FAITS, PROCEDURE ET PRETENTIONS DES PARTIES
Par acte sous seing privé en date du 27 mars 2019, pour une durée de trois mois renouvelable, la société IMMOBILIERE 3F a donné à bail à Monsieur [S] [F] un appartement à usage d’habitation sis [Adresse 4] pour un loyer principal mensuel de 249,93 euros, outre des provisions pour charges.
Par acte sous seing privé séparé en date du 27 mars 2019, pour une durée d’un an à compter de la date de la signature par le locataire, la société IMMOBILIERE 3F et Monsieur [S] [F] ont conclu un « Contrat [Localité 10] » permettant au locataire, en contrepartie d’une participation financière à hauteur de 5,19 euros TTC par mois, de bénéficier, dans des conditions préférentielles, de l’intervention d’une société spécialisée afin d’effectuer un certain nombre de prestations comme des travaux de plomberie ou d’électricité.
Les loyers et les charges ont cessé d’être payés, de sorte qu’une dette s’est constituée.
Par lettre en date du 23 février 2024, le locataire a donné congé du logement loué.
Par procès-verbal de constat d’huissier en date du 3 juillet 2024, il a été établi que Monsieur [S] [F] n’avait pas quitté les lieux où se trouvaient toujours des effets personnels.
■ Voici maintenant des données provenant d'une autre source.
(* ===== verification/Spec.v ===== *)
(** * Spec: what a FineDB session promises

    The abstract key-value service a client talks to: the committed database
    is a finite map from keys to stored values, an open transaction is a
    snapshot of it, asynchronous writes wait in a queue.  [spec_step] gives
    the answer to a request and the new state; [encode_request] is the wire
    form of a request.  This file mentions no buffer, socket or LMDB handle:
    the refinement theorems of Session relate the server code to it. *)
From S2P Require Import Prelude Protocol Compressor.

(** ** Requests *)
Inductive request :=
  | RPing
  | RGet (key : bytes) (compress serialized : bool)
  | RPut (key data : bytes) (sync compress : bool)
  | RDel (key : bytes) (sync : bool)
  | RStart
  | RStop.

Definition encode_body (r : request) : bytes :=
  match r with
  | RGet key _ _ | RDel key _ => be_bytes 2 (lenZ key) ++ key
  | RPut key data _ _ => be_bytes 2 (lenZ key) ++ key ++ be_bytes 4 (lenZ data) ++ data
  | RPing | RStart | RStop => []
  end.
Definition request_code (r : request) : Z :=
  match r with
  | RPing => command_code PROTO_PING
  | RGet _ compress serialized =>
      let c := request_byte (command_code PROTO_GET) false compress false in
      if serialized then Z.lor c (option_code PROTO_OPT_SERIALIZED) else c
  | RPut _ _ sync compress => request_byte (command_code PROTO_PUT) sync compress false
  | RDel _ sync => request_byte (command_code PROTO_DEL) sync false false
  | RStart => command_code PROTO_START
  | RStop => command_code PROTO_STOP
  end.
Definition encode_request (r : request) : bytes := request_code r :: encode_body r.

(** ** State *)
Inductive pending := PendPut (key value : bytes) | PendDel (key : bytes).
Record spec_state := {
  s_db : gmap bytes bytes;              (* committed values, as stored *)
  s_snap : option (gmap bytes bytes);   (* snapshot of the open transaction *)
  s_queue : list pending                (* writes waiting for the writer *)
}.

(** What the session reads: the snapshot when there is one. *)
Definition s_view (s : spec_state) : gmap bytes bytes := default (s_db s) (s_snap s).

Section spec.
Context `{Snappy}.

(** Stored form of a value received with or without the compressed flag. *)
Definition stored (compress : bool) (data : bytes) : option bytes :=
  if compress then Some data
  else match snappy_compress data (snappy_max_compressed_length (lenZ data)) with
       | Done (0, z) => Some z
       | _ => None
       end.
(** Value sent for a stored one. *)
Definition fetched (compress : bool) (v : bytes) : option bytes :=
  if compress || (lenZ v =? 0) then Some v
  else match snappy_uncompressed_length v with
       | None => None
       | Some n => match snappy_uncompress v n with
                   | Done (0, u) => if lenZ u =? n then Some u else None
                   | _ => None
                   end
       end.

Definition apply_pending (p : pending) (m : gmap bytes bytes) : gmap bytes bytes :=
  match p with
  | PendPut key v => <[key := v]> m
  | PendDel key => delete key m
  end.

(** A write: refused inside a transaction, queued when asynchronous, done at
    once otherwise; a deletion also needs the key to exist. *)
Definition spec_write (p : pending) (ok sync : bool) (s : spec_state)
    : protocol_response_t * spec_state :=
  match s_snap s with
  | Some _ => (RESP_ERR_BAD_NAME, s)
  | None =>
      if negb sync
      then (RESP_OK, {| s_db := s_db s; s_snap := None; s_queue := s_queue s ++ [p] |})
      else if ok
      then (RESP_OK, {| s_db := apply_pending p (s_db s); s_snap := None;
                        s_queue := s_queue s |})
      else (RESP_ERR_BAD_NAME, s)
  end.

(** Response bytes, whether the session goes on, and the new state.  [None]:
    a value that cannot be converted. *)
Definition spec_step (r : request) (s : spec_state) : option (bytes * bool * spec_state) :=
  match r with
  | RPing => Some ([response_code RESP_OK], true, s)
  | RGet key compress serialized =>
      match s_view s !! key with
      | None => Some ([response_code RESP_ERR_BAD_NAME], true, s)
      | Some v =>
          match fetched compress v with
          | None => None
          | Some d => Some (response_byte RESP_OK serialized compress ::
                              be_bytes 4 (lenZ d) ++ d, true, s)
          end
      end
  | RPut key data sync compress =>
      match stored compress data with
      | None => None
      | Some v => let '(code, s) := spec_write (PendPut key v) true sync s in
                  Some ([response_code code], true, s)
      end
  | RDel key sync =>
      let '(code, s) := spec_write (PendDel key) (bool_decide (is_Some (s_db s !! key))) sync s in
      Some ([response_code code], true, s)
  | RStart => Some ([response_code RESP_OK], true,
                    {| s_db := s_db s; s_snap := Some (s_db s); s_queue := s_queue s |})
  | RStop =>
      match s_snap s with
      | None => Some ([response_code RESP_ERR_TRANSACTION], false, s)
      | Some _ => Some ([response_code RESP_OK], true,
                        {| s_db := s_db s; s_snap := None; s_queue := s_queue s |})
      end
  end.

(** A session: requests are answered in order until one ends it. *)
Fixpoint spec_session (rs : list request) (s : spec_state) : option (bytes * spec_state) :=
  match rs with
  | [] => Some ([], s)
  | r :: rs =>
      match spec_step r s with
      | None => None
      | Some (out, true, s) =>
          match spec_session rs s with
          | None => None
          | Some (out', s) => Some (out ++ out', s)
          end
      | Some (out, false, s) => Some (out, s)
      end
  end.

(** The writer applies the queue from its head. *)
Definition spec_drain (s : spec_state) : spec_state :=
  {| s_db := fold_left (fun m p => apply_pending p m) (s_queue s) (s_db s);
     s_snap := s_snap s; s_queue := [] |}.

(** Requests the protocol and LMDB can carry. *)
Definition key_ok (key : bytes) : Prop := bytes_ok key /\ 1 <= lenZ key <= 511.
Definition data_ok (d : bytes) : Prop := bytes_ok d /\ lenZ d < 2 ^ 31.
Definition request_ok (r : request) : Prop :=
  match r with
  | RGet key _ _ | RDel key _ => key_ok key
  | RPut key data _ _ => key_ok key /\ data_ok data
  | RPing | RStart | RStop => True
  end.
End spec.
Par acte de commissaire de justice délivré le 15 mars 2025, la société IMMOBILIERE 3F a fait assigner Monsieur [S] [F] devant le Juge des contentieux de la protection siégeant au Tribunal judiciaire de VERSAILLES, aux fins de :
La recevoir en son acte introductif d’instance et l’y déclarer bien fondée, A titre principal, constater l’acquisition de la clause résolutoire et, en conséquence, constater la résiliation du bail, Subsidiairement, constater que Monsieur [S] [F] a donné congé du logement n°0241 sis [Adresse 9], Valider ledit congé en date du 28 février 2024, Constater que les lieux n’ont pas été restitués à la suite du congé donné par Monsieur [S] [F], Subsidiairement, prononcer la résiliation judiciaire du bail pour défaut de paiement, En tout état de cause, ordonner l’expulsion de Monsieur [S] [F] ainsi que celle de tous occupants de son chef du logement n°0241 sis [Adresse 8], et ce avec l’assistance de la force publique si besoin est, Condamner Monsieur [S] [F] à payer à la société IMMOBILIERE 3F la somme de 17 206,74 euros au titre des sommes dues au 6 mars 2025 égales au montant du loyer qui aurait été dû en cas de poursuite du bail, sans préjudice des charges courantes, et ce, jusqu’à complète reprise des lieux, Condamner Monsieur [S] [F] au versement d’une indemnité d’occupation égale au montant du loyer et des charges, majorée de 30%, à compter du 1er mars 2025 et jusqu’à complète reprise des lieux, cette indemnité d’occupation ne pouvant subsidiairement être inférieure au montant du loyer et des charges, Autoriser la séquestration des biens et objets mobiliers, se trouvant éventuellement dans les lieux lors de l’expulsion, dans tel garde-meuble ou local du choix de la société requérante, aux frais, risques et périls de Monsieur [S] [F], Condamner Monsieur [S] [F] à payer à la société IMMOBILIERE 3F la somme de 500 euros sur le fondement de l’article 700 du code de procédure civile, outre les entiers dépens, Dire n’y avoir lieu à écarter l’exécution provisoire du jugement à intervenir.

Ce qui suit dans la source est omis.